In the entries below, find the line containing "destruct (join_last LF". Write out that line and all lines after it, exactly, and nothing else.
****
(** What an empty or simple cell is to the reader. *)
Lemma cell_shape (text : string) :
  text = "" ∨ SimpleTables.simpleText text →
  trim text = text
  ∧ SimpleTables.contains "," text = false
  ∧ SimpleTables.contains LF text = false.
Proof. intros [->|(_ & ? & ? & ?)%simpleText_trim]; done. Qed.

(** The cell of a writable value: it is read back as [readValue] says, and
    it is a simple text, or empty for a missing value. *)
Lemma cell_writable rt v :
  SimpleTables.writable v →
  let text := cellText rt v in
  parseCell (Some text) = SimpleTables.readValue v
  ∧ (text = "" ∨ SimpleTables.simpleText text)
  ∧ (isMissing v = false → SimpleTables.simpleText text).
Proof.
  intros Hw text. unfold SimpleTables.readValue.
  destruct Hw as [Hmissing|Hsimple].
  - rewrite Hmissing. assert (text = "") as ->; [|split; [done|split; [by left|done]]].
    unfold text. destruct v as [| |x|s]; try done; simpl in *.
    + by rewrite Hmissing.
    + by apply bool_decide_eq_true in Hmissing.
  - rewrite (simpleValue_present v Hsimple). unfold text.
    destruct v as [| |x|s]; try done.
    + pose proof (cell_number rt x Hsimple) as Hcell. cbv zeta in Hcell.
      destruct Hcell as (? & ?). by split; [|split; [right|]].
    + destruct Hsimple as [Hs Hparse].
      split; [by apply cell_string|]. by split; [right|].
Qed.

Section row.
Context (rt : Runtime) (headers : list string) (r : row).
Hypothesis Hheaders : headers ≠ [].
Hypothesis Hvalues : ∀ h, h ∈ headers → SimpleTables.writable (get r h).
Let cells := (λ h, cellText rt (get r h)) <$> headers.
Let line := join "," cells.

Lemma cells_plain :
  Forall (λ text, trim text = text
                  ∧ SimpleTables.contains "," text = false
                  ∧ SimpleTables.contains LF text = false) cells.
Proof.
  apply Forall_fmap, Forall_forall. intros h Hh. simpl.
  destruct (cell_writable rt (get r h) (Hvalues h Hh)) as (_ & ? & _).
  by apply cell_shape.
Qed.

Lemma line_no_LF : SimpleTables.contains LF line = false.
Proof.
  apply contains_join; [done|].
  eapply Forall_impl; [apply cells_plain|]. by intros ? (_ & _ & ?).
Qed.

Lemma line_cells : trim <$> split "," line = cells.
Proof.
  unfold line. rewrite split_join.
  - apply list_eq. intros i. rewrite list_lookup_fmap.
    destruct (cells !! i) as [text|] eqn:Hi; [|done]. simpl. f_equal.
    pose proof cells_plain as H. rewrite Forall_lookup in H.
    by destruct (H i text Hi) as (? & _).
  - unfold cells. by destruct headers.
  - eapply Forall_impl; [apply cells_plain|]. by intros ? (_ & ? & _).
Qed.

(** The line ends with a plain character when the row has two cells or
    more, or one cell that is not empty. *)
Lemma line_ends :
  (2 ≤ length headers
   ∨ ∀ h, h ∈ headers → isMissing (get r h) = false) →
  ∃ front c, line = front +:+ String c "" ∧ SimpleTables.plain c = true.
Proof.
  intros Hshape.
  destruct (nonempty_last headers Hheaders) as (init & h & Hh).
  assert (cells = ((λ h, cellText rt (get r h)) <$> init)
                  ++ [cellText rt (get r h)]) as Hcells.
  { unfold cells. by rewrite Hh, fmap_app. }
  set (text := cellText rt (get r h)) in *.
  assert (h ∈ headers) as Hin by (rewrite Hh; apply elem_of_app; right; left).
  destruct (cell_writable rt (get r h) (Hvalues h Hin))
    as (_ & Hcell & Hne).
  fold text in Hcell, Hne.
  destruct Hcell as [Hempty|(_ & (s2 & c & Hlast & Hc) & _)%simpleText_ends].
  - destruct (decide (init = [])) as [->|Hinit].
    + destruct Hshape as [Hlen|Hpresent].
      * rewrite Hh in Hlen. simpl in Hlen. lia.
      * destruct (simpleText_trim _ (Hne (Hpresent h Hin))) as [Hfirst _].
        by rewrite Hempty in Hfirst.
    + exists (join "," ((λ h, cellText rt (get r h)) <$> init)), ","%char.
      split; [|done]. unfold line. rewrite Hcells, Hempty.
      apply join_snoc. by destruct init.
  - destruct (join_last "," ((λ h, cellText rt (get r h)) <$> init) text)
      as [front Hfront].
    exists (front +:+ s2), c. split; [|done]. unfold line.
    by rewrite Hcells, Hfront, Hlast, sapp_assoc.
Qed.

Lemma parse_line :
  fillRow 0 headers (trim <$> split "," line) ∅
  = SimpleTables.readRow headers r.
Proof.
  rewrite line_cells. apply map_eq. intros h.
  pose proof (fillRow_lookup (λ h, cellText rt (get r h)) [] headers ∅ h)
    as Hl.
  simpl in Hl. fold cells in Hl. rewrite Hl.
  unfold SimpleTables.readRow. rewrite forEach_assign_lookup.
  destruct (decide (h ∈ headers)) as [Hin|Hnin]; [|done]. f_equal.
  by destruct (cell_writable rt (get r h) (Hvalues h Hin)) as (? & _).
Qed.

End row.

End CsvFacts.

Module CsvRoundTrip.
Import OceanData OceanDataFacts Number Text TextFacts DecimalFacts NumberText.
Import DataFiles CsvFacts.

Lemma serializeData_csv rt firstRow rest :
  serializeData rt (PArray (firstRow :: rest)) "csv"
  = join LF
      (join "," (keys firstRow)
       :: ((λ r, join "," ((λ h, cellText rt (get r h)) <$> keys firstRow))
             <$> firstRow :: rest)).
Proof. reflexivity. Qed.

Lemma parseCSV_length content : length (parseCSV content) ≤ MAX_DATA_ROWS.
Proof. unfold parseCSV. rewrite length_fmap, length_take. lia. Qed.

Section table.
Context (rt : Runtime) (firstRow : row) (rest : OceanData).
Let data := firstRow :: rest.
Hypothesis Hwritable : SimpleTables.writableTable data.
Let headers := keys firstRow.
Let line (r : row) := join "," ((λ h, cellText rt (get r h)) <$> headers).
Let headerLine := join "," headers.
Let content := join LF (headerLine :: (line <$> data)).

Lemma headers_nonempty : headers ≠ [].
Proof.
  destruct Hwritable as (_ & Hdom & _). intros Hnil. apply Hdom.
  apply set_eq. intros k. rewrite <- elem_of_keys_dom. fold headers.
  rewrite Hnil. split; [by intros ?%elem_of_nil|by intros ?%elem_of_empty].
Qed.

Lemma headers_simple : Forall SimpleTables.simpleText headers.
Proof.
  destruct Hwritable as (_ & _ & Hkeys & _). apply Forall_forall.
  intros k Hk. by apply Hkeys, elem_of_keys_dom.
Qed.

Lemma row_values r :
  r ∈ data → ∀ h, h ∈ headers → SimpleTables.writable (get r h).
Proof.
  destruct Hwritable as (_ & _ & _ & Hrows & _). intros Hr h Hh.
  apply Hrows; [done|]. by apply elem_of_keys_dom.
Qed.

Lemma last_row_shape r :
  last data = Some r →
  2 ≤ length headers ∨ ∀ h, h ∈ headers → isMissing (get r h) = false.
Proof.
  destruct Hwritable as (_ & _ & _ & _ & Hlast). intros Hr.
  pose proof headers_nonempty as Hne.
  destruct (decide (length headers = 1)) as [Hone|Hmore].
  - right. intros h Hh. apply (Hlast ltac:(by rewrite <- length_keys) r h Hr).
    by apply elem_of_keys_dom.
  - left. destruct headers as [|h1 [|h2 hs]]; simpl in *; try done; lia.
Qed.

Lemma headerLine_split : trim <$> split "," headerLine = headers.
Proof.
  unfold headerLine. rewrite split_join.
  - apply list_eq. intros i. rewrite list_lookup_fmap.
    destruct (headers !! i) as [h|] eqn:Hi; [|done]. simpl. f_equal.
    pose proof headers_simple as H. rewrite Forall_lookup in H.
    by destruct (simpleText_trim h (H i h Hi)) as (_ & ? & _).
  - apply headers_nonempty.
  - eapply Forall_impl; [apply headers_simple|]. by intros ? (_ & ? & _).
Qed.

Lemma lines_no_LF :
  Forall (λ l, SimpleTables.contains LF l = false)
         (headerLine :: (line <$> data)).
Proof.
  constructor.
  - apply contains_join; [done|].
    eapply Forall_impl; [apply headers_simple|]. by intros ? (_ & _ & ?).
  - apply Forall_fmap, Forall_forall. intros r Hr.
    apply (line_no_LF rt headers r). by apply row_values.
Qed.

Lemma content_trim : trim content = content.
Proof.
  assert (trimStart content = content) as Hstart.
  { pose proof headers_nonempty as Hh. pose proof headers_simple as Hs.
    destruct (join_first LF headerLine (line <$> data)) as [t2 Ht2].
    unfold content. rewrite Ht2. unfold headerLine.
    destruct headers as [|h1 hs]; [done|].
    apply Forall_cons in Hs as [((c & rest1 & -> & Hc) & _)%simpleText_ends _].
    destruct (join_first "," (String c rest1) hs) as [t1 Ht1]. rewrite Ht1.
    rewrite !sapp_cons. by apply trimStart_plain. }
  assert (trimEnd content = content) as Hend.
  { destruct (nonempty_last data) as (init & rlast & Hdata); [done|].
    assert (rlast ∈ data) as Hin
      by (rewrite Hdata; apply elem_of_app; right; left).
    assert (last data = Some rlast) as Hlast by (by rewrite Hdata, last_snoc).
    destruct (line_ends rt headers rlast headers_nonempty
                (row_values rlast Hin) (last_row_shape rlast Hlast))
      as (front & c & Hline & Hc).
    destruct (join_last LF (headerLine :: (line <$> init)) (line rlast))
      as [front0 Hfront0].
    unfold content. rewrite Hdata, fmap_app. simpl.
    change (headerLine :: (line <$> init) ++ [line rlast])
      with ((headerLine :: (line <$> init)) ++ [line rlast]).
    assert (line rlast = front +:+ String c "") as Hl by exact Hline.
    rewrite Hfront0, Hl, <- sapp_assoc. by apply trimEnd_ends_plain. }
  unfold trim. by rewrite Hstart.
Qed.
****
-- ANSWER SPACE --
    destruct (join_last LF (headerLine :: (line <$> init)) (line rlast))
      as [front0 Hfront0].
    unfold content. rewrite Hdata, fmap_app. simpl.
    change (headerLine :: (line <$> init) ++ [line rlast])
      with ((headerLine :: (line <$> init)) ++ [line rlast]).
    assert (line rlast = front +:+ String c "") as Hl by exact Hline.
    rewrite Hfront0, Hl, <- sapp_assoc. by apply trimEnd_ends_plain. }
  unfold trim. by rewrite Hstart.
Qed.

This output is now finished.